** Task goal **
For this exercise, restate word for word only the lines from the first line of the data to the line containing "- the four user".
%%
(** * MapReduce: a shallow embedding of [mapreduce.c] and [usr_functions.c]

    The development follows the two C files of the repository:
    - the partitioner, the worker life cycle and the barrier of
      [mapreduce()] ([mapreduce.c]);
    - the four user functions [letter_counter_map], [letter_counter_reduce],
      [word_finder_map] and [word_finder_reduce] ([usr_functions.c]).

    Files are byte sequences, the file system is a finite map from names to
    contents, and the coordinator is a program in a small state-and-exit
    monad that records what it does in a trace. *)

From Stdlib Require Import ZArith Ascii String List Lia.
From stdpp Require Import gmap strings list fin_maps pretty.

Local Open Scope Z_scope.

(** ** Bytes and C strings *)

Abbreviation byte := ascii.
Abbreviation bytes := (list ascii).

Definition NUL : byte := "000"%char.
Definition nl : byte := "010"%char.

(** The bytes of a string literal. *)
Definition B (s : string) : bytes := list_ascii_of_string s.

(** What the C string functions see of a buffer: the bytes before the first
    NUL. [fgets] and the line builders below always NUL-terminate after the
    bytes they stored, so a buffer is modelled by the stored bytes. *)
Fixpoint cstr (buffer : bytes) : bytes :=
  match buffer with
  | [] => []
  | c :: buffer' => if (c =? NUL)%char then [] else c :: cstr buffer'
  end.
%%
** Written response **
(** * MapReduce: a shallow embedding of [mapreduce.c] and [usr_functions.c]

    The development follows the two C files of the repository:
    - the partitioner, the worker life cycle and the barrier of
      [mapreduce()] ([mapreduce.c]);
    - the four user functions [letter_counter_map], [letter_counter_reduce],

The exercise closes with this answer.